Anche l’agricoltura ha avuto le sue «liberalizzazioni».
La riforma Fischler è stata, infatti, una vera e propria liberalizzazione:
il passaggio al disaccoppiamento, rinunciando progressivamente alla
protezione alle frontiere e alle misure di garanzia di prezzo, dovrebbe
portare ad accrescere la concorrenza tra le imprese e, teoricamente, a
ridurre anche i prezzi al consumo, sempreché gli effetti di riequilibrio dei
prezzi si possano trasmettere sui nuovi mercati a dimensione internazionale
senza la formazione di nuove forze di carattere monopolistico lungo le
diverse filiere.
Anche la riforma Fischler è stata fortemente combattuta dalla «corporazione»
degli agricoltori, nonostante che tutti si rendessero conto che la vecchia
politica agraria della Comunità, durata per quasi quarant’anni, non aveva
più alla base le ragioni che la giustificavano. In sintesi: la produzione
era ormai passata dalla penuria alle eccedenze strutturali; le nuove
esigenze di sviluppo dell’economia richiedevano un diverso impiego delle
risorse del bilancio prima destinate all’agricoltura; gli ostacoli alla
coesione tra i partner storici erano ormai stati rimossi; l’allargamento non
consentiva l’estensione di misure di protezione e sostegno dei prezzi ai
nuovi Paesi dell’Est; la scomparsa della logica dei grandi blocchi e la
pressione dei Paesi emergenti alla porta dell’Organizzazione mondiale del
commercio (Wto) imponevano una decisa revisione della politica
protezionistica finora attuata; per ultimo, ma non per importanza, è
diminuito il peso dell’agricoltura nell’economia e nella società moderna.

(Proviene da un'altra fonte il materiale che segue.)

Definition block_visits (dirty_only : bool) (base end_ : Z) (vb : va_block) : list visit :=
  if dirty_only && negb (vb_tracking vb && vb_dirty vb) then []
  else pair vb <$> page_vas (Z.max (vb_start vb) base) (Z.min (vb_end vb) end_).
Definition range_visits (dirty_only : bool) (base end_ : Z) (r : va_range) : list visit :=
  if is_managed r then mjoin (block_visits dirty_only base end_ <$> range_blocks r) else [].
Definition space_visits (dirty_only : bool) (base end_ : Z) (v : va_space) : list visit :=
  mjoin (range_visits dirty_only base end_ <$> ranges_in v base end_).

Definition cpu_pages (gpu : option Z) (D : list visit) : list (list Z) :=
  omap (fun '(vb, pv) => match classify gpu vb pv with PcCpu bs => Some bs | _ => None end) D.
Definition gpu_phys (gpu : option Z) (D : list visit) : list phys_address :=
  omap (fun '(vb, pv) => match classify gpu vb pv with PcGpu pa => Some pa | _ => None end) D.

Lemma cpu_pages_cons gpu vb pv D :
  cpu_pages gpu ((vb, pv) :: D)
  = match classify gpu vb pv with PcCpu bs => bs :: cpu_pages gpu D | _ => cpu_pages gpu D end.
Proof. unfold cpu_pages at 1. cbn. by destruct (classify gpu vb pv). Qed.
Lemma gpu_phys_cons gpu vb pv D :
  gpu_phys gpu ((vb, pv) :: D)
  = match classify gpu vb pv with PcGpu pa => pa :: gpu_phys gpu D | _ => gpu_phys gpu D end.
Proof. unfold gpu_phys at 1. cbn. by destruct (classify gpu vb pv). Qed.
Lemma cpu_pages_snoc gpu vb pv D :
  cpu_pages gpu (D ++ [(vb, pv)])
  = cpu_pages gpu D ++ match classify gpu vb pv with PcCpu bs => [bs] | _ => [] end.
Proof. unfold cpu_pages. rewrite omap_app. f_equal. cbn. by destruct (classify gpu vb pv). Qed.
Lemma gpu_phys_snoc gpu vb pv D :
  gpu_phys gpu (D ++ [(vb, pv)])
  = gpu_phys gpu D ++ match classify gpu vb pv with PcGpu pa => [pa] | _ => [] end.
Proof. unfold gpu_phys. rewrite omap_app. f_equal. cbn. by destruct (classify gpu vb pv). Qed.

(** GPU pages with dense offsets, in the order of the walk. *)
Definition gpu_pages (gpu : option Z) (D : list visit) : list gpu_page :=
  imap (fun k pa => mk_gpu_page pa (Z.of_nat k * PAGE_SIZE)) (gpu_phys gpu D).

Definition class_code (c : page_class) : Z :=
  match c with PcCpu _ => RESMAP_CPU | PcGpu _ => RESMAP_GPU | PcAbsent => RESMAP_ABSENT end.

(** The residency map: each visited page's code at its index. *)
Definition mark (gpu : option Z) (base : Z) (m : list Z) (x : visit) : list Z :=
  match classify gpu (fst x) (snd x) with
  | PcAbsent => m
  | c => <[page_idx base (snd x) := class_code c]> m
  end.
Definition resmap_of (gpu : option Z) (base : Z) (m : list Z) (D : list visit) : list Z :=
  fold_left (mark gpu base) D m.

(** The state outside user memory is kept (ticks, locks, allocations apart). *)
Definition user_only (s s' : kst) : Prop :=
  k_meta s' = k_meta s /\ k_bufs s' = k_bufs s /\ k_free s' = k_free s /\ k_num s' = k_num s /\
  k_next s' = k_next s /\ k_csl s' = k_csl s /\ k_faults s' = k_faults s /\ k_flog s' = k_flog s.

#[export] Instance user_only_ambient : Ambient user_only.
Proof.
  split; [|by intros; split_and!..]. split; [by intros s; split_and!|].
  unfold user_only. intros x y z Hxy Hyz. intuition congruence.
Qed.

Lemma resmap_of_snoc gpu base m vb pv D :
  resmap_of gpu base m (D ++ [(vb, pv)]) = mark gpu base (resmap_of gpu base m D) (vb, pv).
Proof. unfold resmap_of. by rewrite fold_left_app. Qed.

Section Pass1Spec.
Context `{E : Env}.

Lemma user_only_pass1 meta d base len cpu_buf uuid spaces l :
  Keeps user_only (pass1 meta d base len cpu_buf uuid spaces l).
Proof.
  assert (forall ss, Keeps user_only (find_va_space base ss)) as Hf.
  { induction ss as [|v vs IH]; cbn [find_va_space]; keeps idtac. }
  unfold pass1, pass1_range, pass1_block, pass1_page, grow_pages.
  keeps ltac:(by split_and!).
Qed.
End Pass1Spec.

Section Walk.
Context `{E : Env} (meta d : bool) (gpu : option Z) (base end_ cpu_buf : Z) (m0 : list Z) (cap0 : Z).
(** An upper bound of the pages visited. *)
Context (N : Z) (u0 : mem).

(** User memory once the CPU pages [bss] are written. *)
Definition cpu_written (bss : list (list Z)) : mem :=
  if cpu_buf =? 0 then u0 else mem_write cpu_buf (mjoin bss) u0.

(** User memory outside the buffer is as it was. *)
Definition kept (u : mem) : Prop :=
  forall a, ~ (cpu_buf <> 0 /\ cpu_buf <= a < cpu_buf + N * PAGE_SIZE) -> u !! a = u0 !! a.

Definition walked (D : list visit) (l : pass1_locals) (s : kst) : Prop :=
  Z.of_nat (length D) <= N ->
  p1_resmap l = resmap_of gpu base m0 D /\
  p1_cpu_off l = Z.of_nat (length (cpu_pages gpu D)) * PAGE_SIZE /\
  p1_gpu_off l = Z.of_nat (length (gpu_phys gpu D)) * PAGE_SIZE /\
  p1_pages l = gpu_pages gpu D /\
  p1_cnt l <= p1_cap l <= Z.max cap0 (2 * p1_cnt l) /\ cap0 <= p1_cap l /\
  k_user s = cpu_written (cpu_pages gpu D).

Credo sia difficile non riconoscere che, essendo venute meno queste
condizioni, non era più possibile continuare nella vecchia politica dei
prezzi garantiti; certamente una politica molto comoda perché manteneva sul
mercato anche le imprese che, in condizioni diverse, avrebbero dovuto
uscirne e consentiva a quelle più efficienti di lucrare sulle posizioni di
rendita. Non bisogna dimenticare, poi, che quella politica aveva concorso a
mantenere la presenza degli agricoltori sul territorio, con benefici effetti
sul piano dell’interesse collettivo.
Capisco quindi che gli agricoltori, e non solo quelli italiani, si scoprano
ora «nudi», in particolare quelli per i quali la garanzia di prezzo era un
segnale sicuro verso il quale indirizzare le scelte aziendali e, molto
spesso, una vera e propria condizione di sopravvivenza. È vero che a ogni
nuova decisione di estendere il disaccoppiamento, prima al tabacco, poi
all’olio, quindi alle barbabietole, poi ancora al pomodoro e in prospettiva
al vino, si può tentare di opporsi, ma forse le probabilità di successo sono
inferiori a quelle dei farmacisti, degli avvocati, ecc.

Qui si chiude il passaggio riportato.